VOLAIDE

12/10/2019



- Jacy de Souza Mendonça -




Removido para Comarca com maior volume de trabalho, procurei, de início, inteirar-me sobre os processos em tramitação. Chamou minha atenção o número de ações contra VOLAIDE, um descendente de poloneses de aproximadamente 2 metros de altura, razoavelmente gordo. Fiz o Cartório colocar todos os processos contra ele sobre minha mesa e comecei a ler um por um. Era uma montanha. Nenhum deles, porém, me convenceu de que se tratasse da figura de bandido com a qual ele era pintado. Em todos os atos pelos quais era acusado estava acompanhado por um amigo, o Alberto, que nunca foi encontrado. Declarou-se sempre inocente e atribuiu toda a responsabilidade ao Alberto. Decidi conhecer o denunciado. Um policial foi encarregado de trazê-lo ao meu gabinete onde manteve-se como sempre silente, cabisbaixo e respeitoso. Duramente inquirido por mim, reiterou sua inocência e a culpa exclusiva do Alberto.

Convencido de sua inocência, ou pelo menos não convencido de sua culpa, requeri ao Juiz o relaxamento da prisão provisória. Com o alvará de soltura em minhas mãos, comuniquei-lhe que estava em liberdade, mas tinha um compromisso comigo: trazer o Alberto, pois eu queria ouvi-lo.

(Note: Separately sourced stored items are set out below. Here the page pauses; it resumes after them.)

(** * ptp-stats: a shallow embedding of [main.py]

    The script reads the ptp4l logs of four hosts, extracts the clock offset
    and the path delay of every line that matches a fixed pattern, prints
    descriptive statistics, renders plots and, when a second directory is
    given, compares the two data sets host by host.

    Conventions of the embedding.
    - Text is a list of 8-bit characters ([list ascii]); the character
      classes of the pattern are Python's classes restricted to the code
      points below 256.
    - A Python [float] is an IEEE 754 binary64 value, [spec_float] with
      precision 53 and maximal exponent 1024.
    - [numpy], [scipy.stats], [matplotlib.pyplot] and the file system are
      interfaces (type classes); the program is written against them. A
      call of a library returns or raises, as the library decides.
    - Printing, plotting and raising are effects of a small writer/error
      monad [M]: every computation yields the effects it performed, in
      order, together with a value or the exception that ended it. *)

From Stdlib Require Import Ascii String List Bool Arith ZArith Lia.
From Stdlib Require Import Floats.SpecFloat DecimalString.
Import ListNotations.

(** ** Text *)

Definition str := list ascii.

Definition s (lit : string) : str := list_ascii_of_string lit.

Definition code (c : ascii) : nat := nat_of_ascii c.

Definition str_eqb (a b : str) : bool :=
  if list_eq_dec ascii_dec a b then true else false.

(** [str.lower] on the code points below 256: the ASCII capitals and the
    Latin-1 capitals (all of 0xC0..0xDE but the multiplication sign). *)
Definition lower_char (c : ascii) : ascii :=
  let n := code c in
  if ((65 <=? n) && (n <=? 90)) || ((192 <=? n) && (n <=? 222) && negb (n =? 215))
  then ascii_of_nat (n + 32) else c.

Definition lower (t : str) : str := map lower_char t.

(** [os.path.join] of two components (posixpath). *)
Definition path_join (a b : str) : str :=
  match b with
  | "/"%char :: _ => b
  | _ => match a with
         | [] => b
         | _ => if Ascii.eqb (last a " "%char) "/"%char then a ++ b
                else a ++ "/"%char :: b
         end
  end.

(** ** The pattern language

    The constructs of [re] that the script's pattern uses. Groups are the
    pair of marks that the compiled pattern carries, as in [sre]. *)

Inductive charset : Type :=
| CsChar (c : ascii)   (* a literal character *)
| CsDigit              (* \d *)
| CsSpace              (* \s *)
| CsSign               (* [+-] *)
| CsAny.               (* .  (no DOTALL) *)

Inductive node : Type :=
| One (cs : charset)        (* one character of the set *)
| Optional (cs : charset)   (* cs?  greedy *)
| Repeat1 (cs : charset)    (* cs+  greedy *)
| Mark.                     (* a group boundary *)

Definition is_digit (c : ascii) : bool :=
  (48 <=? code c) && (code c <=? 57).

Uns quinze dias depois, já não me preocupava com o assunto e, ao chegar ao fórum observei uma balbúrdia infernal frente à porta. Pelo guarda de segurança fui informado de que tudo decorria do fato de VOLAIDE ter tentado ingressar no fórum empunhando um revólver. Meu sangue subiu à cabeça. Minha fúria também. Reconheci que fora iludido por ele, que merecia dura reprimenda.

A hora do expediente estava se esgotando quando decidi não deixar o problema em minha cabeça. Determinei ao guarda que fosse buscá-lo no presídio. Nem bem tinha chegado e já comecei a destratá-lo. Como podia fazer aquilo, depois do que eu fizera por ele? Não sei quanto tempo durou meu sermão. Ele o tempo todo calado, de cabeça baixa, como era seu costume. Perecia não ter coragem de enfrentar-me. Exasperado gritei-lhe: - Fale, seu desgraçado!

Só então levantou a cabeça, olhou-me fixamente e me disse: - Doutor, o senhor não disse que eu deveria procurar o Alberto e trazê-lo para falar com o senhor? Ele não queria vir, então eu o trouxe na ponta do revólver...

Só me restou reincitar as tratativas até a expedição de novo alvará de soltura e, ao entregá-lo, dar-lhe outra ordem: - Vai embora desta cidade! Para o mais longe que puderes; e nunca mais voltes aqui!

Quem tem a imagem de delinquente, delinquente é e sempre será.